Often, as I read through a chapter, I felt frustrated by the lack of context for what was going on. Bibeau tends to drop us into the middle of his topic and then do backing-and-filling. That may work well for magazine articles but is less effective with book chapters, and sometimes there isn’t enough fill. Did Bibeau have any criteria for choosing the films he decided to watch during his “lost weekend” vampire movie marathon? It would have made the most sense to choose movies that were undeniably successful or influential, and watch them in chronological order, but Bibeau does neither. I had absolutely no idea how Bibeau ended up marching in a parade costumed as a puppet bulb of garlic. I wondered how Bibeau found, or selected, the representatives of the real vampiric community whom he chose to highlight (and how he missed me, which in the interests of full disclosure I will confess feeling jealous about). Why MemoryandDream’s site, out of the dozen or so major such websites? Why BellaDonnaDrakul, who is not representative of the OVC as a whole–frankly, I have to agree with Jonathon Sharkey’s opinion of her.

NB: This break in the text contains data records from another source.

(** [strip_prefix p s] is the rest of [s] after its prefix [p]. *)
Fixpoint strip_prefix (p s : string) : option string :=
  match p, s with
  | EmptyString, _ => Some s
  | String a p', String b s' =>
      if decide (a = b) then strip_prefix p' s' else None
  | String _ _, EmptyString => None
  end.

(** [sep.join(parts)]. *)
Fixpoint join (sep : string) (parts : list string) : string :=
  match parts with
  | [] => ""
  | [p] => p
  | p :: ps => p +:+ sep +:+ join sep ps
  end.

(** A byte that continues the encoding of a character. *)
Definition is_continuation (a : Ascii.ascii) : bool :=
  (128 <=? Ascii.N_of_ascii a)%N && (Ascii.N_of_ascii a <? 192)%N.

(** The characters of a string, each as a string of length one: a
    character is a byte with the continuation bytes that follow it. *)
Fixpoint chars (s : string) : list string :=
  match s with
  | EmptyString => []
  | String a s' =>
      let cs := chars s' in
      match s' with
      | String b _ =>
          if is_continuation b then
            match cs with
            | c :: cs' => String a c :: cs'
            | [] => [String a ""]
            end
          else String a "" :: cs
      | EmptyString => String a "" :: cs
      end
  end.

(** Whether a string holds a surrogate code point. *)
Fixpoint has_surrogate (s : string) : bool :=
  match s with
  | EmptyString => false
  | String a s' =>
      match s' with
      | String b _ =>
          (Ascii.N_of_ascii a =? 237)%N
          && (160 <=? Ascii.N_of_ascii b)%N && (Ascii.N_of_ascii b <? 192)%N
          || has_surrogate s'
      | EmptyString => false
      end
  end.

(** ** Python values *)

(** The floats that are no number of their own: [json.loads] builds them
    for the literals NaN, Infinity and -Infinity (and the infinite ones for a
    number too large for a float). *)
Inductive nonfinite : Type := NaN | Infinity | NegInfinity.

(** What [json.loads] builds. [JNum] is a finite number, by its exact
    value. An object keeps its keys in the order of the text, which Python
    dicts preserve and iteration shows; a key occurs once in a dict. *)
Inductive JSON : Type :=
| JNull
| JBool (b : bool)
| JNum (q : Q)
| JFloat (x : nonfinite)
| JStr (s : string)
| JArr (items : list JSON)
| JObj (fields : list (string * JSON)).

(** The exceptions of a run, by class, with the key or a message. The
    arguments of [UnicodeEncodeError] (the text and the position) are left
    out. *)
Inductive exn : Type :=
| KeyError (key : string)
| TypeError (msg : string)
| ValueError (msg : string)
| AttributeError (msg : string)
| ZeroDivisionError
| JSONDecodeError (msg : string)
| UnicodeEncodeError
| APIError (msg : string).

Why give Sebastiaan Todd even more undeserved publicity–why not Michelle Belanger or Merticus of the Atlanta Vampire Association?

Sundays with Vlad would have benefited immensely from a strong editing job. There are many minor errors: it’s Imogene Coca, not Cocoa (pg. 43), for example, Acetone, not Acatone (pg. 79), Cthulhu, not Cuthulu (pg. 126) and barbaric horde, not hoarde (pg. 139). There are other careless statements that go beyond spelling gaffes, but I can’t address that sheaf of sticky notes in this limited space.

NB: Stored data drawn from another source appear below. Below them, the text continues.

(** What the native object answers is what the caller gets, value and
    error, and the store is the one the native call left: commit, roll
    back, the closes, the number of placeholders, the accessors of a
    result, the columns and the next row of a cursor. *)
Theorem accessors_are_transparent (c : @wrappedConn DB) (t : @wrappedTx DB)
    (s : @wrappedStmt DB) (r : @wrappedResult DB) (rows : @wrappedRows DB)
    dest w :
  (fst (wrappedConn_Close c w) = fst (Conn_Close (wc_parent c) (db w)) /\
   db (snd (wrappedConn_Close c w)) = snd (Conn_Close (wc_parent c) (db w))) /\
  (fst (wrappedTx_Commit t w) = fst (Commit (wt_parent t) (db w)) /\
   db (snd (wrappedTx_Commit t w)) = snd (Commit (wt_parent t) (db w))) /\
  (fst (wrappedTx_Rollback t w) = fst (Rollback (wt_parent t) (db w)) /\
   db (snd (wrappedTx_Rollback t w))
   = snd (Rollback (wt_parent t) (db w))) /\
  (fst (wrappedStmt_Close s w) = fst (Stmt_Close (ws_parent s) (db w)) /\
   db (snd (wrappedStmt_Close s w))
   = snd (Stmt_Close (ws_parent s) (db w))) /\
  (fst (wrappedStmt_NumInput s w) = fst (NumInput (ws_parent s) (db w)) /\
   db (snd (wrappedStmt_NumInput s w))
   = snd (NumInput (ws_parent s) (db w))) /\
  (fst (wrappedResult_LastInsertId r w)
   = fst (LastInsertId (wr_parent r) (db w)) /\
   db (snd (wrappedResult_LastInsertId r w))
   = snd (LastInsertId (wr_parent r) (db w))) /\
  (fst (wrappedResult_RowsAffected r w)
   = fst (RowsAffected (wr_parent r) (db w)) /\
   db (snd (wrappedResult_RowsAffected r w))
   = snd (RowsAffected (wr_parent r) (db w))) /\
  (fst (wrappedRows_Columns rows w)
   = fst (Columns (wrows_parent rows) (db w)) /\
   db (snd (wrappedRows_Columns rows w))
   = snd (Columns (wrows_parent rows) (db w))) /\
  (fst (wrappedRows_Close rows w)
   = fst (Rows_Close (wrows_parent rows) (db w)) /\
   db (snd (wrappedRows_Close rows w))
   = snd (Rows_Close (wrows_parent rows) (db w))) /\
  (fst (wrappedRows_Next rows dest w)
   = fst (Next (wrows_parent rows) dest (db w)) /\
   db (snd (wrappedRows_Next rows dest w))
   = snd (Next (wrows_parent rows) dest (db w))).
Proof.
  split_all; delegated.
Qed.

With no index or references, Sundays with Vlad doesn’t presume to be a comprehensive treatment of its topic, and Bibeau never condescends to his material or his interview subjects. Even as a personal journey, it would have been a more coherent book had it avoided the magazine article structure and been more tightly edited. The chapters set in Eastern Europe make lively reading, however, and I appreciated the chapters about the figures in the real life vampiric community. Since I am presently attempting to assail the whole notion of “energy-feeding,” I especially enjoyed Bibeau’s notes on “Breatharianism.” Reading Sundays with Vlad is like shopping at Building #19: there’s a lot here to like, but you have to sort through the bins on your own.